If you subscribe to the SDB e-newsletter, you might have seen the news item in our Aug. 28, 2014, edition about a federal class-action lawsuit stemming from a data breach that involved the personal information of more than 4 million individuals. The lawsuit, which was filed on behalf of five Alabama residents who were treated at four different Community Health Systems (CHS) hospitals in the state, brought to mind the settlement earlier this year in the class-action lawsuit involving a potential data breach at AvMed, a Florida-based health insurer.

CHS is a Tennessee-based hospital system that operates 12 facilities throughout Alabama. The health care provider said its computer system had been attacked in April, May and June. Nonmedical personal information that included names, addresses, birth dates, telephone numbers and Social Security numbers was obtained. CHS operates 206 hospitals in 29 states, and 4.5 million people across the U.S. were affected by the breach.
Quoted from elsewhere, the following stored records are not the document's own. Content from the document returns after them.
(** * tgEmailResend: the mailbox connection manager

    A shallow embedding of the Go package [internal/email] (IMAP client,
    notification loop, server resolver, connection manager) and the
    properties of it that the specification states.

    Conventions of the embedding.
    - A [uint32] is a [Z]; the only arithmetic the code does on one
      ([sinceUID+1]) has its wrap-around written out ([Go.uint32]).
    - A Go [error] is an [option string]: [None] is [nil], [Some msg] an
      error with that message; [fmt.Errorf("...: %w", err)] prefixes it.
    - The process state is the record [Sys]: the heap of [Client] objects
      (a [*Client] is an index into it), the transport connections, the
      cancellation contexts, the goroutines spawned so far, the logical
      clock and the single [Manager].  Code that mutates this state is
      written in the state monad [M] with [let*].
    - Everything outside the process (the IMAP servers, DNS, the TCP stack)
      is the oracle [Net], a field of [Sys]: a theorem quantified over
      [Sys] is quantified over every behaviour of the network.
    - What the process does that others can observe is appended to
      [trace]: lock operations on [Manager.mu] and [Client.mu], network
      operations, goroutine spawns, handler invocations, waits.
    - Calls to the logger are not modelled. *)

From Stdlib Require Import ZArith String Ascii List Bool Lia Sorted
  DecimalString.
From stdpp Require Import base option list gmap strings.

Open Scope Z_scope.

(** ** Go: the parts of the language and of its library the code uses *)

Module Go.

Definition error : Type := option string.

(** [fmt.Errorf(prefix + "%w", err)] for a non-nil [err]. *)
Definition Errorf (prefix : string) (err : string) : error :=
  Some (prefix +:+ err).

Definition MaxUint32 : Z := 4294967295.

(** Conversion of an integer to [uint32]: reduction modulo 2^32. *)
Definition uint32 (z : Z) : Z := z mod 2 ^ 32.

(** [time.Duration] counts nanoseconds. *)
Definition Duration : Type := Z.
Definition Second : Duration := 1000000000.
Definition Minute : Duration := 60 * Second.

(** [strings.HasPrefix(s, prefix)] *)
Definition HasPrefix (s prefix : string) : bool := String.prefix prefix s.

(** [strings.HasSuffix(s, suffix)] *)
Definition HasSuffix (s suffix : string) : bool :=
  let n := String.length s in
  let k := String.length suffix in
  (k <=? n)%nat && String.eqb (String.substring (n - k) k s) suffix.

(** [strings.TrimSuffix(s, suffix)] *)
Definition TrimSuffix (s suffix : string) : string :=
  if HasSuffix s suffix
  then String.substring 0 (String.length s - String.length suffix) s
  else s.

(** [strings.Split(s, sep)] for a separator of one byte: the pieces of
    [s] between the occurrences of [sep], one more than there are
    occurrences. *)
Fixpoint Split (s : string) (sep : ascii) : list string :=
  match s with
  | EmptyString => [EmptyString]
  | String c rest =>
      if Ascii.eqb c sep then EmptyString :: Split rest sep
      else match Split rest sep with
           | [] => [String c EmptyString]
           | piece :: pieces => String c piece :: pieces
           end
  end.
According to an article on AL.com, available at http://bit.ly/1vJDEnZ , “The suit alleges breach of contract, breach of implied contract, breach of implied covenant of good faith and fair dealing, unjust enrichment, money had and received, negligence, negligence per se, wantonness, invasion of privacy and violations of the Fair Credit Reporting Act.”

As in the AvMed case, the class-action suit claims that the plaintiffs’ information was compromised because the hospital system failed “to implement and follow basic security procedures” and that CHS was enriched unjustly because it failed to allocate a portion of its fees to ensuring data security. Hospital officials did not adequately protect or encrypt patients’ sensitive information, according to the plaintiffs.

The suit also claims that patients and former patients of CHS face an increased risk of identity theft and must spend time and money to protect themselves against this risk.

In addition, the suit alleges that CHS and its hospitals did not promptly notify patients who were affected by the breach. (Under HIPAA [Health Insurance Portability and Accountability Act], organizations are required to report a data breach to affected parties within 60 days of its discovery.) CHS’ corporate compliance and privacy officer posted a letter Aug. 19 on the hospital systems corporate website that informed clients that individuals whose information was taken in the attack would be mailed a letter informing them about the data breach and how to enroll in free identity theft protection and credit monitoring services.

Professionals in the health care and information management industries undoubtedly will monitor this case closely to see if a settlement is reached as in the AvMed case or if the lawsuit goes to trial.